Trajectories and Frames

An N-body simulation, such as a molecular dynamics simulation, fundamentally consists of a set of frames - snapshots of the system describing the particles and their positions. A trajectory is a set of these frames, forming a three dimensional ‘movie’. Simulations are essentially trajectories which are being generated on the fly.

Each frame consists of information about the system and the atoms within it. This data takes the form of values related to the frame (such as the system’s temperature or energy) and arrays storing information about the atoms themselves (such as position or element).

The approach taken by Narupa is to use a key value system to store frames, as what is available in a frame varies dramatically based on what is being simulated. Narupa applications use a set of standard keys to define common fields, such as ‘particle_positions’ for the the field containing the coordinates of the particles in the system. See the python implementation of FrameData or some of our conversion utilities for more examples.

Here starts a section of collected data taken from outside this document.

(** C13: one round of the server over a ring that holds the queue [q] of
    requests in the form [rdma_submit_request] gives them (pending, with
    buffer offset 0 and a payload that fits the page buffer), none of them an
    allocation of [2 ^ 64 - 4096] bytes or more: whatever their operations,
    addresses and sizes otherwise, the round never accesses memory outside the
    simulated memory or the page buffer and never runs out of the loop's
    bound; it serves the requests one after the other in the order they
    were submitted, each as the specification [served] says (a transfer in
    range copies exactly its bytes, one out of range fails with [EFAULT]
    and changes nothing), leaves the ring empty, marks every request
    completed or failed in its own slot, and touches no other slot. *)
Theorem server_serves_queue (shm : rdma_shm_t) (srv cli : rdma_proc) (q : list rdma_request_t) :
  ring shm q -> server_ok id shm srv -> shutdown_requested shm = false ->
  wp (server_round Server)
     (fun stop s' => stop = false /\ exists shm' srv', s' = conn shm' srv' cli /\
        serves q shm srv shm' srv' /\ ring shm' [] /\ server_ok id shm' srv' /\ drained shm q shm')
     (conn shm srv cli).
Proof.
  intros Hring Hok Hsd. eapply wp_mono; [by apply server_round_spec|].
  intros stop s' (-> & shm' & srv' & -> & Hs). split; [done|]. exists shm', srv'. split; [done|]. split; [done|].
  by eapply serves_drained.
Qed.

(** [rdma_submit_request] appends to the queue: when a slot is free
    and the payload fits the page buffer it returns the next identifier
    and the queue grows by exactly the request at its tail; when all 128
    slots are in use it returns 0 and changes nothing. *)
Theorem submit_appends (shm : rdma_shm_t) (srv cli : rdma_proc) (q : list rdma_request_t)
    (op : rdma_op_type_e) (laddr raddr size data : Z) :
  rdma_shm cli = Some id -> shm_initialized shm = true -> ring shm q ->
  in_u64 raddr -> in_u64 size ->
  (op = RDMA_OP_ALLOCATE -> size < 2 ^ 64 - SIM_REMOTE_MEMORY_ALIGN) ->
  (carries_data op size data = true -> size <= RDMA_PAGE_BUFFER_SIZE) ->
  wp (rdma_submit_request Client op laddr raddr size data)
     (fun v s' => exists shm' cli', s' = conn shm' srv cli' /\
        if (length q <? 128)%nat
        then v = request_id_counter cli /\ request_id_counter cli' = u64 (v + 1) /\
          ring shm' (q ++ [submitted clk v op laddr raddr size (carries_data op size data)]) /\
          (carries_data op size data = true ->
             take (Z.to_nat size) (page_buffer shm') = mem_read (p_mem cli) data (Z.to_nat size))
        else v = 0 /\ shm' = shm /\ cli' = cli)
     (conn shm srv cli).
Proof.
  intros Hatt Hini Hring Hra Hsz Hal Hfit. pose proof (ring_count _ _ Hring) as Hc.
  assert (HM : MAX_RDMA_REQUESTS = 128) by done.
  destruct (length q <? 128)%nat eqn:E.
  - eapply wp_mono; [apply (submit_spec _ _ _ _ _ _ _ _ q); try done; lia|]. intros v s' [-> ->].
    set (d := carries_data op size data) in *. set (bs := mem_read (p_mem cli) data (Z.to_nat size)).
    assert (Hbs : length bs = Z.to_nat size) by apply length_mem_read.
    assert (Hlen : d = true -> (length bs <= length (page_buffer shm))%nat).
    { intros Hd. specialize (Hfit Hd). rewrite (ring_buffer _ _ Hring). unfold RDMA_PAGE_BUFFER_SIZE in *. lia. }
    do 2 eexists. split; [done|]. split_and!; [done|done| |].
    + apply ring_queued; [done|lia|by split_and!|]. destruct d; [|apply Hring].
      rewrite length_splice by auto. apply Hring.
    + intros Hd. rewrite Hd. simpl. apply splice_front; [done|]. rewrite <- Hbs. by apply Hlen.
  - eapply wp_mono; [apply (submit_full _ _ _ _ _ shm srv cli op laddr raddr size data); try done; lia|].
    intros v s' [-> ->]. exists shm, cli. done.
Qed.
End ring.

(** ** Witnesses on a started session *)

(** A started session whose client memory holds the bytes of [bs] from
    address 4096 on. *)
Definition demo_mem (bs : list byte) : mem := mem_write (fun _ => Byte.x00) 4096 bs.
Definition demo_srv : rdma_proc := server_up (fun _ => Byte.x00) [].
Definition demo_cli (bs : list byte) : rdma_proc := client_up (demo_mem bs) [].
Abbreviation demo_conn := (RdmaSim.conn 0 ∅ (Some 0) 1 (0, 0)).

Lemma demo_alloc_rep : alloc_rep 0 shm_up demo_srv ∅.
Proof.
  constructor; [done|done|apply alloc_inv_init|]. intros a n. rewrite lookup_empty. split; [done|].
  intros [Hin Hf]. apply list_elem_of_singleton in Hin. by rewrite Hin in Hf.
Qed.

For a basic interactive molecular simulation, a frame typically has the following fields:

  • Particle positions (we always use nanometers!)
  • Particle elements
  • Bond pairs

For a simulation of a protein, a frame will have additional fields, such as:

  • Particle residues
  • Residue names
  • Residue IDs
  • Residue chains
  • Chain names

While in a QM calculation, we may have:

  • Bond orders

If you need to customize a frame with your own data, you can - just pick a good key by which to identify it, and convert your data into either an array of integers, bytes, floats, strings, or a single value type such as integer, byte, float, string, or a JSON like Struct.